Neil Hertz shared the following reflections on Robert Mankin.
When I met Robert 40 years ago, he was about to complete a doctoral degree in comparative literature at Yale. Or thought he was. He had written an elegant, probing, superbly original 150-page essay on the philosopher David Hume, and had submitted it to his committee, in, as they say, “partial fulfillment of the requirements for a degree,” (“Partial Fulfillment” being the eternal lot of the Graduate Student!) But Yale ruled that the essay was too short to qualify as a proper dissertation and Robert (who was mild-mannered but knew his own worth) told them to go to hell, and took off for Paris. So France, more precisely Danielle and Robert’s future colleagues and students and friends, have Yale’s obtuse fussiness, and Robert’s own strong will, courage, and sense of adventure, to thank for his presence in Paris all these many years. (Not, alas, as many as he—and we—would have liked.)

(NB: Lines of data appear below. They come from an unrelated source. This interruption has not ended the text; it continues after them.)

Definition isControlPlaneUpgrading (hcp : HostedControlPlane) : bool :=
  let v := hcp_ControlPlaneVersion hcp in
  let desiredImage := rel_Image (cpv_Desired v) in
  if decide (desiredImage = "") then false
  else match firstCompleted (elems (cpv_History v)) with
       | Some entry => negb (bool_decide (hist_Image entry = desiredImage))
       | None => false
       end.

Definition WaitsForControlPlaneUpgrade (hcp : HostedControlPlane) (version : string) : bool :=
  bool_decide (version = "") && isControlPlaneUpgrading hcp.

Definition ControlPlaneVersionChanged (oldHCP newHCP : HostedControlPlane) : bool :=
  negb (SemanticDeepEqual (hcp_ControlPlaneVersion oldHCP) (hcp_ControlPlaneVersion newHCP)).

(** ** capicluster.go *)

Definition capiClusterGroupKind : string * string := ("cluster.x-k8s.io", "Cluster").

(** [mapper] is [meta.RESTMapper.RESTMapping], with the mapping's kind. *)
Definition ResolveCAPIClusterGVK (mapper : string * string -> result GVK) : result GVK :=
  map_err (wrapf "resolving CAPI Cluster version") (mapper capiClusterGroupKind).

Definition IsClusterDeleting (c : cluster) (hcp : HostedControlPlane) (capiClusterGVK : GVK) :
    go (result bool) :=
  if decide (om_DeletionTimestamp (hcp_meta hcp) <> None) then Ret (Ok true)
  else if decide (hcp_InfraID hcp = "") then Ret (Ok false)
  else
    got ← call (EGet c (KPartialObjectMetadata capiClusterGVK)
                  (mkObjectKey (om_Namespace (hcp_meta hcp)) (hcp_InfraID hcp)));
    match got with
    | Err err =>
        if IsNotFound err then Ret (Ok false)
        else Ret (Err (wrapf "getting CAPI Cluster" err))
    | Ok capiCluster => Ret (Ok (negb (IsZero (om_DeletionTimestamp (pom_meta capiCluster)))))
    end.

(** ** userdatasecret.go *)

Definition tokenSecretAnnotation : string := "hypershift.openshift.io/ignition-config".
Definition karpenterNodePoolSuffix : string := "-karpenter".
Definition karpenterSecretSelector : list (string * string) := [(osv1.ManagedByKarpenterLabel, "true")].

Definition ErrUserDataSecretNotFound : error :=
  EVar "ErrUserDataSecretNotFound" "user data secret not found".

Definition karpenterNodePoolName (nodeClassName : string) : string :=
  nodeClassName +:+ karpenterNodePoolSuffix.

(** The condition of the loop over the listed Secrets. *)
Definition isUserDataSecret (expectedNodePool : string) (secret : Secret) : bool :=
  let annotations := om_Annotations (secret_meta secret) in
  bool_decide (mget annotations osv1.TokenSecretNodePoolAnnotation = expectedNodePool)
  && negb (bool_decide (mget annotations tokenSecretAnnotation = "true")).

Definition GetUserDataSecret (c : cluster) (namespace nodeClassName : string) :
    go (result Secret) :=
  secrets ←? wrap_err "listing secrets"
               (call (EList c KSecret (mkListOptions namespace karpenterSecretSelector)));
  let expectedNodePool := KeyString (mkObjectKey namespace (karpenterNodePoolName nodeClassName)) in
  match List.filter (isUserDataSecret expectedNodePool) secrets with
  | [] => Ret (Err (EWrap "" ErrUserDataSecretNotFound
                      (" for NodeClass " +:+ Quote nodeClassName)))
  | [secret] => Ret (Ok secret)
  | userDataSecrets =>
      Ret (Err (ENew ("expected one user data secret for NodeClass " +:+ Quote nodeClassName
                      +:+ ", found " +:+ showNat (length userDataSecrets))))
  end.

(** [labels.SelectorFromSet(...).Matches] *)
Definition Matches (selector : list (string * string)) (labels : gomap string) : bool :=
  forallb (fun '(k, v) => bool_decide (entries labels !! k = Some v)) selector.

(** The events of a watch. *)
Inductive watchEvent (A : Type) :=
| CreateEvent (o : A)
| UpdateEvent (old new : A)
| DeleteEvent (o : A)
| GenericEvent (o : A).
Arguments CreateEvent {A} o.
Arguments UpdateEvent {A} old new.
Arguments DeleteEvent {A} o.
Arguments GenericEvent {A} o.

Definition KarpenterSecretPredicate (e : watchEvent ObjectMeta) : bool :=
  match e with
  | CreateEvent o => Matches karpenterSecretSelector (om_Labels o)
  | UpdateEvent _ o => Matches karpenterSecretSelector (om_Labels o)
  | DeleteEvent _ | GenericEvent _ => false
  end.

Definition mapUserDataSecretToNodeClass (o : ObjectMeta) : list ObjectKey :=
  if decide (mget (om_Annotations o) tokenSecretAnnotation = "true") then []
  else
    let '(_, nodePoolName, _) :=
      Cut (mget (om_Annotations o) osv1.TokenSecretNodePoolAnnotation) "/" in
    match CutSuffix nodePoolName karpenterNodePoolSuffix with
    | (nodeClassName, true) => [mkObjectKey "" nodeClassName]
    | (_, false) => []
    end.

(** ** The upgrade state *)

Lemma firstCompleted_Some history entry :
  firstCompleted history = Some entry <->
  exists newer older, history = newer ++ entry :: older
    /\ hist_State entry = CompletedUpdate
    /\ Forall (fun e => hist_State e <> CompletedUpdate) newer.
Proof.
  induction history as [|e rest IH]; cbn.
  - split; [done|]. intros (newer & older & H & _). by destruct newer.
  - case_decide as E.
    + split.
      * intros [= ->]. by exists [], rest.
      * intros ([|x newer] & older & [= -> ->] & H1 & H2); [done|].
        by apply Forall_cons in H2 as [? _].
    + rewrite IH. split.
      * intros (newer & older & -> & H1 & H2). exists (e :: newer), older. auto.
      * intros ([|x newer] & older & [= -> ->] & H1 & H2); [done|].
        apply Forall_cons in H2 as [_ H2]. by exists newer, older.
Qed.

(** A NodeClass waits for the control plane exactly when it has no version of
    its own, a release image is desired, and the newest Completed entry of the
    history (newest first) has another image: not during an initial install, and
    not for a NodeClass with a version. *)
Theorem WaitsForControlPlaneUpgrade_spec hcp version :
  let v := hcp_ControlPlaneVersion hcp in
  WaitsForControlPlaneUpgrade hcp version = true <->
  version = "" /\ rel_Image (cpv_Desired v) <> "" /\
  exists newer entry older,
    elems (cpv_History v) = newer ++ entry :: older
    /\ hist_State entry = CompletedUpdate
    /\ Forall (fun e => hist_State e <> CompletedUpdate) newer
    /\ hist_Image entry <> rel_Image (cpv_Desired v).
Proof.
  intros v. unfold WaitsForControlPlaneUpgrade, isControlPlaneUpgrading. fold v.
  rewrite andb_true_iff, bool_decide_eq_true. apply and_iff_compat_l.
  case_decide as E; [naive_solver|].
  destruct (firstCompleted (elems (cpv_History v))) as [entry|] eqn:F.
  - rewrite negb_true_iff, bool_decide_eq_false.
    split.
    + intros H. split; [done|].
      apply firstCompleted_Some in F as (newer & older & ? & ? & ?). by exists newer, entry, older.
    + intros (_ & newer & entry' & older & H1 & H2 & H3 & H4).
      assert (firstCompleted (elems (cpv_History v)) = Some entry') as F'
        by (apply firstCompleted_Some; by exists newer, older).
      congruence.
  - split; [done|]. intros (_ & newer & entry & older & H1 & H2 & H3 & _).
    assert (firstCompleted (elems (cpv_History v)) = Some entry) as F'
      by (apply firstCompleted_Some; by exists newer, older).
    congruence.
Qed.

I would hear from him during that first period in France: he was teaching English to businessmen; he was writing poetry; he had met Danielle; they had had a child, Emile; they were keeping bees near Marseille, where Danielle was teaching; they were fixing up an old farmhouse in Italy. To my envious ears they had together invented what sounded like a complicated, exhausting but wonderfully gratifying life. To hell with Yale, indeed!
And then Robert decided he wanted to do more serious teaching and research and would need a doctorate after all. Before transferring to Yale, he had spent a year at the Johns Hopkins Humanities Center, which is where I had begun to teach in the early ‘80s. He wrote and asked if Hopkins would be willing to take him on as a doctoral candidate. My colleagues in the Humanities Center were
delighted to have him back, and Robert and Danielle and Emile came to Baltimore for a few years, while he wrote another dissertation, this time on Edward Gibbon. We saw more of each other then, talked more—about the city, about politics, about academic life—and I remember his quiet voice, the wrinkles of amusement around those pale blue eyes, and his energy. I have a photo somewhere of a children’s party in the little park behind his row house and mine, somebody’s birthday, I think. Robert had put on a funny hat, a sort of droopy bonnet de la Liberté and he is leading Emile and a bunch of neighbor kids in a race around and around a fountain, veering and twirling. Robert en tant que père.
But what was he going to do with his PhD? Teach in France? In the States? He had dossiers sent to universities in both countries. He got a call once, from a department secretary in Poitiers, proposing an interview. Robert looked at the clock: it was 3 a.m in Baltimore. “Do you know what time it is here?” he asked. “Oui, je sais bien,” she replied, unfazed. Robert took pleasure in reporting stories like that of his life on both sides of the Atlantic.
As you know, he wound up teaching in France, first at Arles, to be close to Danielle’s school in Marseilles, then in Paris, which involved semi-weekly commutes on the Paris-Lyon-Marseilles TGV until Danielle secured a position in Paris. I recall a funny short text of Robert’s about quiet-car behavior on the trains, another about encounters, when driving south, with the newly installed traffic circles. He remained a shrewd observer of his adopted society. Watching him, on my occasional visits, briskly making his way around Paris, introducing his friends to Marseilles, or to the hills along the Mediterranean coast, was a delight.
François and others can say much more than I about Robert’s work at the University and at the Fondation. I can, however, supply a final image of him from his tenure, on the rue Charles V, as chair of his section. Here he is, an American in Paris, recognized for his talents, literary and administrative, coolly and competently at work. And very much at home. Sort of. (Which is the way he wanted it, the admirable life that, with Danielle’s help, he had created from scratch).
(Robert Mankin at Institut Charles V during his tenure as director of the UFR Études anglophones).